Tagli sul numero delle province italiane, si passa da 110 a 74

Tagli sul numero delle province italiane, si passa da 110 a 74

ROMA, 23 OTTOBRE – Ancora dibattiti sui cambiamenti proposti dalla cosiddetta Manovra Salva-Italia, Decreto Legge 6 dicembre 2011 n.201, convertito dalla Legge 22 dicembre 2011, n. 214, proposta dal Governo Monti.

Il suddetto prevede varie modifiche socio-economiche tra cui la riduzione del numero di Province. In particolare gli enti con meno di 350.000 abitanti e con territori inferiori a 2.500 chilometri quadrati dovranno essere accorpati e ci saranno aggregazioni per un totale di 36 Province in meno solo per le regioni a statuto ordinario che ne conteranno 50 invece che 86, mentre per le regioni a statuto speciale si prevedono sei mesi a disposizione per l’ adeguamento che avverrà in modo autonomo.

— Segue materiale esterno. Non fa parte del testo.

Lemma rule2_spec l w : inv l w -> _outbound_shutdown (snd w) = false ->
  outcome (fun _ w' => inv l w' /\ progressed rule2 w w') ends (rule2_callback w).
Proof.
  intros [Hraw Hsim] Hos. destruct (rw_tcp _ _ Hraw) as (cn & Hcn & Hneat).
  pose proof (rw_pipe _ _ Hraw) as (c & Hc & Hn & Hu). pose proof (rw_pd _ _ Hraw) as Hpd.
  unfold rule2_callback. unfold mbind at 1. cbn [mgets]. rewrite Hpd. unfold mbind at 1. rewrite (tcp_ok w cn Hcn).
  set (cap := remaining_outbound_capacity cn).
  destruct (fd_read_spec pd cap (fst w) c Hc) as (r & k & Hk & Hp & Eread).
  unfold mbind at 1, on_proc at 1, zoom at 1. rewrite Eread. rewrite Hn in *.
  destruct (Z.ltb_spec (ret r) 0) as [Hneg|Hpos]; [simpl; intros _; right; left; eauto|]. cbn beta iota.
  set (p1 := mkProc _ _). unfold mbind at 1, mlift at 1.
  assert (size (out r) <= cap) as Hcap.
  { destruct Hp as (_ & _ & Hlen). destruct (Hlen Hpos) as [Hle ->]. lia. }
  destruct (TCPConnection.write cn (out r)) as [[cn' n]|e] eqn:Ew.
  2:{ intros Hh. destruct (Hsim Hh) as (h & Hr0 & Hg & [S1 S2 S3 S4]).
      destruct (pipe_read (fst w) c cap r k _ _ Hc Hn S2 Hk Hp Hpos) as [Hd _].
      destruct (good_write h (out r) Hg (S4 Hos) Hd). congruence. }
  assert (n = size (out r)) as -> by (rewrite (write_amount _ _ _ _ Ew); fold cap; lia).
  unfold mbind at 1, put_tcp at 1, assign at 1, mmodify at 1. rewrite Z.eqb_refl. cbn [negb fst snd].
  set (w2 := (p1, set_tcp (snd w) (Some cn'))).
  assert (inv l w2) as Hinv2.
  { split.
    - destruct Hraw as [R1 R2 R3 R4 R5]. constructor; try done; simpl.
      + exists cn'. split; [done|]. apply (conn_run_neat cn (CWrite (out r))); [done|]. simpl. by rewrite Ew.
      + apply cell_ok_alter; [done|]. intros _ c' Hc'. unfold after_read. destruct (_ && _); simpl; congruence.
      + by apply cell_ok_alter.
    - intros Hh. destruct (Hsim Hh) as (h & Hr0 & Hg & [S1 S2 S3 S4]).
      destruct (pipe_read (fst w) c cap r k _ _ Hc Hn S2 Hk Hp Hpos) as [Hd Hpo].
      assert (h_conn h = cn) as Ecn by congruence.
      eapply (simulated_step _ h); [done|done|apply (hs_write Wh peer h (out r) cn' (size (out r))); [auto|done|by rewrite Ecn]|].
      constructor; simpl; [done|by rewrite ztake_all|done|]. intros _. rewrite <- (S4 Hos), Ecn.
      by eapply out_end_write. }
  assert (heap p1 !! pd = Some (map_wrapper (after_read cap (ret r)) c)) as Hc1.
  { unfold p1. cbn [heap]. by rewrite list_lookup_alter_eq, Hc. }
  assert (forall w', fst w' = p1 -> progressed rule2 w w') as Hprog.
  { intros w' E. right. exists c, (map_wrapper (after_read cap (ret r)) c). unfold rule_cell. simpl. rewrite E.
    split_and!; try done. unfold counter, after_read. simpl. destruct (_ && _); simpl; apply not_eq_sym, next_count_ne. }
  unfold mbind at 1. rewrite (fd_eof_ok w2 pd _ Hc1). destruct (_eof _) eqn:Eeof.
  - eapply outcome_weaken; [apply (end_outbound_spec l)|]; [done| |].
    + intros Hh. destruct (proj2 Hinv2 Hh) as (h & _ & _ & [_ S2 _ _]). by apply (po_eof _ _ _ S2 _ Hc1).
    + intros [] w' [Hinv' E]. split; [done|]. by apply Hprog.
  - simpl. split; [done|by apply Hprog].
Qed.

Lemma writes_unread s s' : os_steps (fun c => exists iov, c = sys_writev pn iov) s s' ->
  unread (kernel s') = unread (kernel s).
Proof.
  apply (os_steps_stable _ (fun s => unread (kernel s))). intros s1 c r k [iov ->] Hk.
  pose proof (unread_other (kernel s1) (sys_writev pn iov) I) as Hu. by rewrite Hk in Hu.
Qed.

(** A write to the owner's stream takes the next piece of [data]. *)
Lemma pipe_write p data res p' tr n m wr rd : pipe_ok p wr rd ->
  write_post pd pn data false p res p' tr n m -> pipe_ok p' wr (rd ++ ztake n data).
Proof.
  intros [P1 P2 P3 P4] [W1 W2 W3 W4 W5 W6 W7 _ _]. constructor.
  - by rewrite W1, received_app, W5, app_nil_r.
  - by rewrite W1, sent_app, W4, P2.
  - rewrite <- P3. f_equal. by apply writes_unread.
  - intros c'. rewrite W7, list_lookup_alter_eq. destruct (heap p !! pd) as [c|] eqn:Ec; simpl; [|done].
    intros [= <-]. simpl. destruct (iter_count_write m (wrapper c)) as (_ & -> & -> & _). destruct (P4 c eq_refl) as [Hcl He].
    split; [done|]. intros Heof. rewrite <- (He Heof). by apply writes_unread.
Qed.

Lemma shutdown_spec l w : raw l w ->
  outcome (fun _ w' => raw l w' /\ snd w' = snd w /\ stays w w' /\ (forall wr rd, pipe_ok (fst w) wr rd -> pipe_ok (fst w') wr rd) /\
      heap (fst w') = alter (map_wrapper count_write) pd (heap (fst w)))
    (fun e _ => exists attempt code, e = SystemError attempt code) (on_proc (shutdown pd SHUT_WR) w).
Proof.
  intros [R1 R2 R3 (c & Hc & Hn & Hu) R5]. apply outcome_zoom. unfold shutdown, mbind. rewrite (fd_num_ok pd (fst w) c Hc).
  destruct (syscall_checked_spec "shutdown" (sys_shutdown (_fd (wrapper c)) SHUT_WR) (fst w)) as (r & k & Hk & _ & ->); [done|done|].
  assert (unread k = unread (kernel (os (fst w)))) as Eu.
  { rewrite Hn in Hk. pose proof (unread_other (kernel (os (fst w))) (sys_shutdown pn SHUT_WR) (fun _ => eq_refl)) as E.
    by rewrite Hk in E. }
  destruct (ret r <? 0); [simpl; eauto|]. simpl. split_and!; [|done|done| |done].
  - constructor; try done; simpl.
    + apply cell_ok_alter; [by exists c|]. intros _ c' Hc'. simpl. congruence.
    + by apply cell_ok_alter.
  - intros wr rd [P1 P2 P3 P4]. rewrite Hn in Hk |- *.
    constructor; simpl; rewrite ?Eu; try done.
    + by rewrite received_app, P1, app_nil_r.
    + by rewrite sent_app, P2, app_nil_r.
    + intros c'. rewrite list_lookup_alter_eq, Hc. simpl. intros [= <-]. destruct (P4 c Hc) as [Hcl He]. split; [done|]. intros Hx. by apply He.
Qed.

(** One or two writes to the owner's end are progress. *)
Lemma rule3_progressed w w' c k : heap (fst w) !! pd = Some c ->
  heap (fst w') = alter (map_wrapper (Nat.iter (S k) count_write)) pd (heap (fst w)) -> (k <= 1)%nat -> progressed rule3 w w'.
Proof.
  intros Hc E Hk. right. exists c, (map_wrapper (Nat.iter (S k) count_write) c). unfold rule_cell. simpl rule_fd. rewrite E.
  rewrite list_lookup_alter_eq, Hc. split_and!; [done|done|]. unfold counter. simpl.
  destruct k as [|[|]]; simpl; [|ints|lia]. apply not_eq_sym, next_count_ne.
Qed.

Modifiche anche sugli organi governativi delle neo Province, infatti si prevede l’abolizione delle Giunte Provinciali e i Consigli Provinciali avranno un massimo di 10 membri che saranno eletti non più dai cittadini, ma dai rispettivi  Consigli Comunali.

Si dibatte ancora sull’efficienza della manovra che sarebbe una delle più grandi mai fatte prima dal governo e che ha tra i primi obiettivi quello di ottenere un notevole risparmio nazionale.

I poteri delle Province saranno devoluti entro 12 mesi ai rispettivi Comuni e alle Regioni secondo le leggi regionali e dal 30 giugno 2013 ciascuna delle Province, accorpata o no, sarà guidata da un commissario istruito in materia che agevolerà e guiderà le transazioni verso il nuovo sistema.

Il  ministro per la Pubblica Amministrazione e la Semplificazione – Patroni Griffi – fa riferimento alla possibilità di successive modifiche riguardanti l’assetto sia del numero troppo elevato di comuni italiani, più di 8.000 e molti con poche migliaia di abitanti, sia sulle dimensioni delle Regioni stesse.

I primi giorni di Novembre il decreto arriverà al tavolo del Consiglio dei Ministri.